Lemma plain_open_chunk (chunk : file) : plain (open_chunk io_ok chunk).
Proof.
  unfold open_chunk. apply plain_bind; [apply plain_io_call; reflexivity|intros _].
  apply plain_bind.
  - intros w. apply plain_ss_next.
  - intros [[|] ss]; [apply plain_ret|apply plain_panic].
Qed.

Lemma plain_open_chunks (chunks : list file) : plain (open_chunks io_ok chunks).
Proof.
  induction chunks as [|c cs IH]; simpl; [apply plain_ret|].
  apply plain_bind; [apply plain_open_chunk|intros ss].
  apply plain_bind; [exact IH|intros scs]. apply plain_ret.
Qed.

Lemma plain_merge_loop (fuel : nat) (scanners : list sortableScanner)
    (previous : option string) : plain (merge_loop io_ok fuel scanners previous).
Proof.
  revert scanners previous. induction fuel as [|fuel IH]; intros scanners previous;
    simpl; [apply plain_stuck|].
  destruct scanners as [|s ss]; [apply plain_ret|].
  destruct (if Nat.ltb 1 _ then _ else _) as [|top others]; [apply plain_ret|].
  apply plain_bind.
  - destruct previous as [p|]; [destruct (String.eqb p (ss_token top))|];
      try apply plain_ret;
      (apply plain_bind; [apply plain_write_line|intros _; apply plain_ret]).
  - intros previous'. apply plain_bind; [apply plain_ss_next|].
    intros [ok top']. apply IH.
Qed.

Lemma plain_mergeChunks (fuel : nat) (chunks : list file) :
  plain (mergeChunks io_ok fuel chunks).
Proof.
  unfold mergeChunks. apply plain_bind; [apply plain_open_chunks|intros scs].
  unfold mergeSortableScanners. apply plain_bind; [apply plain_merge_loop|intros _].
  apply plain_io_call. reflexivity.
Qed.

End MergePlain.

(** ** The deferred cleanup *)

Lemma cleanup_log (chunks : list file) (w : world) :
  exists cl, w_log (cleanup chunks w) = cl ++ w_log w /\
    Forall (fun e => is_cleanup e = true) cl /\
    (forall c, In c chunks -> c <> OutFile -> In (EClose c) cl /\ In (ERemove c) cl) /\
    ~ In (ERemove OutFile) cl.
Proof.
  revert w. induction chunks as [|c cs IH]; intros w; simpl.
  - exists []. split; [reflexivity|]. split; [constructor|]. split; [tauto|tauto].
  - destruct (file_eqb c OutFile) eqn:Hc.
    + apply file_eqb_eq in Hc. subst c.
      destruct (IH w) as [cl [Hl [Hf [Hin Hout]]]].
      exists cl. split; [exact Hl|]. split; [exact Hf|]. split; [|exact Hout].
      intros c [<-|Hc] Hne; [congruence|]. auto.
    + set (w1 := mkWorld _ _ _ _).
      destruct (IH w1) as [cl [Hl [Hf [Hin Hout]]]].
      exists (cl ++ [ERemove c; EClose c]). rewrite Hl, <- app_assoc. split; [reflexivity|].
      split; [apply Forall_app; split; [exact Hf|repeat constructor]|].
      split.
      * intros c' [<-|Hc'] Hne.
        -- split; apply in_or_app; right; simpl; auto.
        -- destruct (Hin c' Hc' Hne). split; apply in_or_app; left; assumption.
      * intros Hr. apply in_app_or in Hr as [Hr|[Hr|[Hr|[]]]]; [tauto| |discriminate].
        injection Hr as Hr. subst c. rewrite file_eqb_refl in Hc. discriminate.
Qed.

(** The log of a run of [Dedup] that ends: the calls of [splitSortDeduplicate]
    ([base]), which create only files listed among the chunks and make no
    cleanup call; then the calls of the merge ([pl]), neither creations nor
    cleanup calls; then the deferred cleanup ([cl]). *)
Lemma Dedup_log_shape (io_ok : nat -> bool) (tmpFileBytes : N)
    (skipPatterns : list (string -> bool)) (fuel : nat) (input : string)
    (read_fails : bool) :
  fst (run_Dedup io_ok tmpFileBytes skipPatterns fuel input read_fails) <> Stuck ->
  exists chunks cl pl base,
    w_log (snd (run_Dedup io_ok tmpFileBytes skipPatterns fuel input read_fails))
      = cl ++ pl ++ base /\
    Forall (fun e => is_cleanup e = true) cl /\
    (forall c, In c chunks -> c <> OutFile -> In (EClose c) cl /\ In (ERemove c) cl) /\
    ~ In (ERemove OutFile) cl /\
    Forall (fun e => plain_call e = true) pl /\
    (forall n, In (ECreate (Tmp n)) base -> In (Tmp n) chunks) /\
    Forall (fun e => is_cleanup e = false) base.
Proof.
  pose proof (splitSortDeduplicate_inv io_ok tmpFileBytes skipPatterns fuel input
                read_fails world0 world0_logs_ok world0_fresh_ok) as Hinv.
  unfold run_Dedup, Dedup, bind.
  destruct (splitSortDeduplicate io_ok tmpFileBytes skipPatterns fuel input
              read_fails world0) as [r1 w1].
  destruct r1 as [[chunks err]|e| |]; simpl in Hinv; try contradiction.
  destruct Hinv as [_ [Hcr Hnc]].
  set (m := match err with Some e => _ | None => _ end).
  assert (Hp : plain m).
  { subst m. destruct err as [e|]; [apply plain_fail|].
    destruct (Nat.leb _ 1); [apply plain_ret|apply plain_mergeChunks]. }
  unfold defer_cleanup. destruct (Hp w1) as [pl [Hl Hf]].
  destruct (m w1) as [r2 w2]. simpl in Hl.
  destruct (cleanup_log chunks w2) as [cl [Hl2 [Hf2 [Hin2 Hout2]]]].
  intros Hns.
  exists chunks, cl, pl, (w_log w1).
  destruct r2; simpl in Hns |- *; try congruence;
    rewrite Hl2, Hl;
    (split; [reflexivity|]); do 5 (split; [assumption|]); assumption.
Qed.

(** ** Claim C7: the deferred cleanup *)

(** C7: for every oracle of file-system outcomes (so whether the run
    succeeds or fails at any stage, or panics while opening a chunk),
    threshold, pattern list and input, a run of [Dedup] that ends closes and
    removes every temporary file it created, and never removes the
    destination. *)
Theorem Dedup_removes_created_chunks (io_ok : nat -> bool) (tmpFileBytes : N)
    (skipPatterns : list (string -> bool)) (fuel : nat) (input : string)
    (read_fails : bool) :
  fst (run_Dedup io_ok tmpFileBytes skipPatterns fuel input read_fails) <> Stuck ->
  let w := snd (run_Dedup io_ok tmpFileBytes skipPatterns fuel input read_fails) in
  (forall n, In (ECreate (Tmp n)) (trace w) ->
             In (EClose (Tmp n)) (trace w) /\ In (ERemove (Tmp n)) (trace w)) /\
  ~ In (ERemove OutFile) (trace w).
Proof.
  intros Hns.
  destruct (Dedup_log_shape io_ok tmpFileBytes skipPatterns fuel input read_fails Hns)
    as (chunks & cl & pl & base & Heq & Hcl & Hin & Hout & Hpl & Hcr & Hbase).
  cbv zeta. unfold trace. rewrite Heq. split.
  - intros n Hn. rewrite <- in_rev in Hn.
    apply in_app_or in Hn as [Hn|Hn];
      [rewrite Forall_forall in Hcl; specialize (Hcl _ Hn); discriminate|].
    apply in_app_or in Hn as [Hn|Hn];
      [rewrite Forall_forall in Hpl; specialize (Hpl _ Hn); discriminate|].
    destruct (Hin (Tmp n) (Hcr n Hn)) as [H1 H2]; [discriminate|].
    rewrite <- !in_rev. split; apply in_or_app; left; assumption.
  - rewrite <- in_rev. intros Hn.
    apply in_app_or in Hn as [Hn|Hn]; [contradiction|].
    apply in_app_or in Hn as [Hn|Hn].
    + rewrite Forall_forall in Hpl. specialize (Hpl _ Hn). discriminate.
    + rewrite Forall_forall in Hbase. specialize (Hbase _ Hn). discriminate.
Qed.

• • • •

> **AIM OF THE TASK**
Could you return all of the data exactly as written?

> **FINISHED EXERCISE**
Lemma plain_open_chunk (chunk : file) : plain (open_chunk io_ok chunk).
Proof.
  unfold open_chunk. apply plain_bind; [apply plain_io_call; reflexivity|intros _].
  apply plain_bind.
  - intros w. apply plain_ss_next.
  - intros [[|] ss]; [apply plain_ret|apply plain_panic].
Qed.

Lemma plain_open_chunks (chunks : list file) : plain (open_chunks io_ok chunks).
Proof.
  induction chunks as [|c cs IH]; simpl; [apply plain_ret|].
  apply plain_bind; [apply plain_open_chunk|intros ss].
  apply plain_bind; [exact IH|intros scs]. apply plain_ret.
Qed.

Lemma plain_merge_loop (fuel : nat) (scanners : list sortableScanner)
    (previous : option string) : plain (merge_loop io_ok fuel scanners previous).
Proof.
  revert scanners previous. induction fuel as [|fuel IH]; intros scanners previous;
    simpl; [apply plain_stuck|].
  destruct scanners as [|s ss]; [apply plain_ret|].
  destruct (if Nat.ltb 1 _ then _ else _) as [|top others]; [apply plain_ret|].
  apply plain_bind.
  - destruct previous as [p|]; [destruct (String.eqb p (ss_token top))|];
      try apply plain_ret;
      (apply plain_bind; [apply plain_write_line|intros _; apply plain_ret]).
  - intros previous'. apply plain_bind; [apply plain_ss_next|].
    intros [ok top']. apply IH.
Qed.

Lemma plain_mergeChunks (fuel : nat) (chunks : list file) :
  plain (mergeChunks io_ok fuel chunks).
Proof.
  unfold mergeChunks. apply plain_bind; [apply plain_open_chunks|intros scs].
  unfold mergeSortableScanners. apply plain_bind; [apply plain_merge_loop|intros _].
  apply plain_io_call. reflexivity.
Qed.

End MergePlain.

(** ** The deferred cleanup *)

Lemma cleanup_log (chunks : list file) (w : world) :
  exists cl, w_log (cleanup chunks w) = cl ++ w_log w /\
    Forall (fun e => is_cleanup e = true) cl /\
    (forall c, In c chunks -> c <> OutFile -> In (EClose c) cl /\ In (ERemove c) cl) /\
    ~ In (ERemove OutFile) cl.
Proof.
  revert w. induction chunks as [|c cs IH]; intros w; simpl.
  - exists []. split; [reflexivity|]. split; [constructor|]. split; [tauto|tauto].
  - destruct (file_eqb c OutFile) eqn:Hc.
    + apply file_eqb_eq in Hc. subst c.
      destruct (IH w) as [cl [Hl [Hf [Hin Hout]]]].
      exists cl. split; [exact Hl|]. split; [exact Hf|]. split; [|exact Hout].
      intros c [<-|Hc] Hne; [congruence|]. auto.
    + set (w1 := mkWorld _ _ _ _).
      destruct (IH w1) as [cl [Hl [Hf [Hin Hout]]]].
      exists (cl ++ [ERemove c; EClose c]). rewrite Hl, <- app_assoc. split; [reflexivity|].
      split; [apply Forall_app; split; [exact Hf|repeat constructor]|].
      split.
      * intros c' [<-|Hc'] Hne.
        -- split; apply in_or_app; right; simpl; auto.
        -- destruct (Hin c' Hc' Hne). split; apply in_or_app; left; assumption.
      * intros Hr. apply in_app_or in Hr as [Hr|[Hr|[Hr|[]]]]; [tauto| |discriminate].
        injection Hr as Hr. subst c. rewrite file_eqb_refl in Hc. discriminate.
Qed.

(** The log of a run of [Dedup] that ends: the calls of [splitSortDeduplicate]
    ([base]), which create only files listed among the chunks and make no
    cleanup call; then the calls of the merge ([pl]), neither creations nor
    cleanup calls; then the deferred cleanup ([cl]). *)
Lemma Dedup_log_shape (io_ok : nat -> bool) (tmpFileBytes : N)
    (skipPatterns : list (string -> bool)) (fuel : nat) (input : string)
    (read_fails : bool) :
  fst (run_Dedup io_ok tmpFileBytes skipPatterns fuel input read_fails) <> Stuck ->
  exists chunks cl pl base,
    w_log (snd (run_Dedup io_ok tmpFileBytes skipPatterns fuel input read_fails))
      = cl ++ pl ++ base /\
    Forall (fun e => is_cleanup e = true) cl /\
    (forall c, In c chunks -> c <> OutFile -> In (EClose c) cl /\ In (ERemove c) cl) /\
    ~ In (ERemove OutFile) cl /\
    Forall (fun e => plain_call e = true) pl /\
    (forall n, In (ECreate (Tmp n)) base -> In (Tmp n) chunks) /\
    Forall (fun e => is_cleanup e = false) base.
Proof.
  pose proof (splitSortDeduplicate_inv io_ok tmpFileBytes skipPatterns fuel input
                read_fails world0 world0_logs_ok world0_fresh_ok) as Hinv.
  unfold run_Dedup, Dedup, bind.
  destruct (splitSortDeduplicate io_ok tmpFileBytes skipPatterns fuel input
              read_fails world0) as [r1 w1].
  destruct r1 as [[chunks err]|e| |]; simpl in Hinv; try contradiction.
  destruct Hinv as [_ [Hcr Hnc]].
  set (m := match err with Some e => _ | None => _ end).
  assert (Hp : plain m).
  { subst m. destruct err as [e|]; [apply plain_fail|].
    destruct (Nat.leb _ 1); [apply plain_ret|apply plain_mergeChunks]. }
  unfold defer_cleanup. destruct (Hp w1) as [pl [Hl Hf]].
  destruct (m w1) as [r2 w2]. simpl in Hl.
  destruct (cleanup_log chunks w2) as [cl [Hl2 [Hf2 [Hin2 Hout2]]]].
  intros Hns.
  exists chunks, cl, pl, (w_log w1).
  destruct r2; simpl in Hns |- *; try congruence;
    rewrite Hl2, Hl;
    (split; [reflexivity|]); do 5 (split; [assumption|]); assumption.
Qed.

(** ** Claim C7: the deferred cleanup *)

(** C7: for every oracle of file-system outcomes (so whether the run
    succeeds or fails at any stage, or panics while opening a chunk),
    threshold, pattern list and input, a run of [Dedup] that ends closes and
    removes every temporary file it created, and never removes the
    destination. *)
Theorem Dedup_removes_created_chunks (io_ok : nat -> bool) (tmpFileBytes : N)
    (skipPatterns : list (string -> bool)) (fuel : nat) (input : string)
    (read_fails : bool) :
  fst (run_Dedup io_ok tmpFileBytes skipPatterns fuel input read_fails) <> Stuck ->
  let w := snd (run_Dedup io_ok tmpFileBytes skipPatterns fuel input read_fails) in
  (forall n, In (ECreate (Tmp n)) (trace w) ->
             In (EClose (Tmp n)) (trace w) /\ In (ERemove (Tmp n)) (trace w)) /\
  ~ In (ERemove OutFile) (trace w).
Proof.
  intros Hns.
  destruct (Dedup_log_shape io_ok tmpFileBytes skipPatterns fuel input read_fails Hns)
    as (chunks & cl & pl & base & Heq & Hcl & Hin & Hout & Hpl & Hcr & Hbase).
  cbv zeta. unfold trace. rewrite Heq. split.
  - intros n Hn. rewrite <- in_rev in Hn.
    apply in_app_or in Hn as [Hn|Hn];
      [rewrite Forall_forall in Hcl; specialize (Hcl _ Hn); discriminate|].
    apply in_app_or in Hn as [Hn|Hn];
      [rewrite Forall_forall in Hpl; specialize (Hpl _ Hn); discriminate|].
    destruct (Hin (Tmp n) (Hcr n Hn)) as [H1 H2]; [discriminate|].
    rewrite <- !in_rev. split; apply in_or_app; left; assumption.
  - rewrite <- in_rev. intros Hn.
    apply in_app_or in Hn as [Hn|Hn]; [contradiction|].
    apply in_app_or in Hn as [Hn|Hn].
    + rewrite Forall_forall in Hpl. specialize (Hpl _ Hn). discriminate.
    + rewrite Forall_forall in Hbase. specialize (Hbase _ Hn). discriminate.
Qed.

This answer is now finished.